Había una vez, en la capital de las Españas, una princesa rubia amante de los cosméticos que fue elegida por el pueblo para regir la Comunidad. A nuestra heroína solo le quedaba un sueño por cumplir: obtener un máster auténtico, firmado por doctores. Se matriculó en la universidad Juan Carlos I. Sabía que con ese nombre muy mal le tendrían que ir las cosas para no lograr su objetivo. El problema era que no tenía tiempo ni ganas de asistir a clase ni de completar los trabajos que le exigían. Por suerte, una profesora altruista y una asesora con perfume de santidad se prestaron a cumplimentar un acta falsa para darle gusto a la graciosa princesita. Esta, ignorante del buen hacer de sus benefactoras, creyó que sus méritos telepáticos habían sido suficientes para alcanzar la gloria.
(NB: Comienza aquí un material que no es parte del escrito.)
(** * task-runner: a verification model of [src/index.ts]

    The development embeds the task node, the status lattice, the redraw
    scheduler and the public entry points of the task runner, and states the
    properties of the specification against them.

    Conventions of the embedding.
    - A JavaScript string is the list of its UTF-16 code units ([jsstring]);
      [length] and [slice] therefore count what the source counts.
    - [strip-ansi] and [chalk] are packages the program imports.  The model
      takes them as parameters of a section ([stripAnsi], [statusText],
      [cyan]); the modules [Ansi] and [Chalk] give one concrete instance,
      used to run the model.
    - A [Task] is a JavaScript object.  Its fields are a record; the
      back-reference [_owner] is not a field of the record: a method that
      touches [this._owner] runs in the state monad [M] over the process
      state, where the runner of the process lives.  The source makes one
      runner only ([currentRunner] is assigned while it is undefined and
      never cleared), so [this._owner] is [currentRunner].
    - An operation handed to [run] is run to the end of the current turn of
      the event loop; a promise is the state it has then.  The task an
      operation runs for is kept on the stack [currentTask] while it runs
      and is appended to its parent, or to the roots, when [new Task]
      returns, in the order of the statements of [run].
    - The instants at which promises settle over several turns are the
      subject of the module [Timing].
    - The module [Part000] embeds the variant of the library in
      [unnamed/part_000], on the same process state. *)

From Stdlib Require Import String Ascii DecimalString.
From Stdlib Require Import ZArith NArith Arith Bool Lia List Permutation.
Import ListNotations.

Set Implicit Arguments.

(** ** JavaScript strings *)

Module JS.

Definition jsstring := list N.

(** An ASCII literal of the source. *)
Definition lit (s : string) : jsstring :=
  map N_of_ascii (list_ascii_of_string s).

(** U+2026, the one code unit of the ellipsis in the source's literals. *)
Definition ellipsis : N := 8230%N.

Definition space : N := 32%N.
Definition newline : N := 10%N.

(** [String(n)] for a natural number. *)
Definition ofNat (n : nat) : jsstring :=
  lit (NilZero.string_of_uint (Nat.to_uint n)).

(** [s.slice(0, e)]: a negative [e] counts from the end of [s]. *)
Definition slice0 (s : jsstring) (e : Z) : jsstring :=
  let len := Z.of_nat (length s) in
  let stop := if (e <? 0)%Z then Z.max (len + e) 0 else Z.min e len in
  firstn (Z.to_nat stop) s.

(** [c.repeat(n)] for a string [c]. *)
Fixpoint repeat (c : jsstring) (n : nat) : jsstring :=
  match n with
  | O => []
  | S n' => c ++ repeat c n'
  end.

(** [s.padEnd(n)]: spaces are appended while [s] is shorter than [n]. *)
Definition padEnd (s : jsstring) (n : nat) : jsstring :=
  s ++ List.repeat space (n - length s).

(** [xs.join(sep)]. *)
Fixpoint join (sep : jsstring) (xs : list jsstring) : jsstring :=
  match xs with
  | [] => []
  | [x] => x
  | x :: rest => x ++ sep ++ join sep rest
  end.

End JS.
Import JS.

(** ** A concrete instance of the imported styling packages *)

Module Ansi.

Definition ESC : N := 27%N.
Definition CSI : N := 155%N.

(** No code unit of [s] can start an escape sequence. *)
Definition plain (s : jsstring) : bool :=
  forallb (fun c => negb (N.eqb c ESC) && negb (N.eqb c CSI)) s.

(** [ESC [ n m], a select-graphic-rendition code. *)
Definition sgr (n : nat) : jsstring :=
  [ESC; 91%N] ++ ofNat n ++ [109%N].

(** What chalk returns for a basic colour when colours are enabled:
    the text between the opening code and the code that resets the
    foreground colour. *)
Definition chalk (open : nat) (text : jsstring) : jsstring :=
  sgr open ++ text ++ sgr 39.

Definition isParam (c : N) : bool :=
  ((48 <=? c)%N && (c <=? 57)%N) || N.eqb c 59%N.

(** Drops the parameters of a sequence and its final unit. *)
Fixpoint skipParams (s : jsstring) : jsstring :=
  match s with
  | [] => []
  | c :: rest => if isParam c then skipParams rest else rest
  end.

(** Removes every sequence [ESC [ params final]; all other units stay. *)
Fixpoint stripFuel (fuel : nat) (s : jsstring) : jsstring :=
  match fuel with
  | O => []
  | S fuel' =>
      match s with
      | [] => []
      | c :: rest =>
          if N.eqb c ESC then
            match rest with
            | 91%N :: rest' => stripFuel fuel' (skipParams rest')
            | _ => c :: stripFuel fuel' rest
            end
          else c :: stripFuel fuel' rest
      end
  end.

Definition strip (s : jsstring) : jsstring := stripFuel (S (length s)) s.

End Ansi.

(** ** The status lattice *)

(** [type Status = '...' | 'done' | 'skip' | 'warn' | 'fail'] *)
Inductive Status : Type := Pending | Done | Skip | Warn | Fail.

Definition Status_eqb (a b : Status) : bool :=
  match a, b with
  | Pending, Pending | Done, Done | Skip, Skip | Warn, Warn | Fail, Fail => true
  | _, _ => false
  end.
¿Quién con una pizca de corazón no habría actuado de la misma manera? Hacer feliz a una princesita rubia solo está al alcance de príncipes intrépidos o de funcionarias abnegadas. Cuando la justicia se enteró de la falsificación, por supuesto no cargó contra la amante de los cosméticos y cremas antiarrugas. Ella era inocente como las pupilas de Celestina. Aunque los jueces no pudieron evitar enviar a la cárcel a la profesora y a la asesora, sabían que las dos cumplirían la condena muy contentas. Las buenas obras, si se adornan con un martirologio, son dignas de ser santificadas.
Los medios de comunicación, fascinados por la trayectoria exitosa y redentora de la princesita, se rindieron a su gracia e inocencia y la contrataron como tertuliana. Todos, jueces y periodistas, henchidos de ética y honra, fueron felices con sus programas basura y comieron mierda hasta el fin de sus días.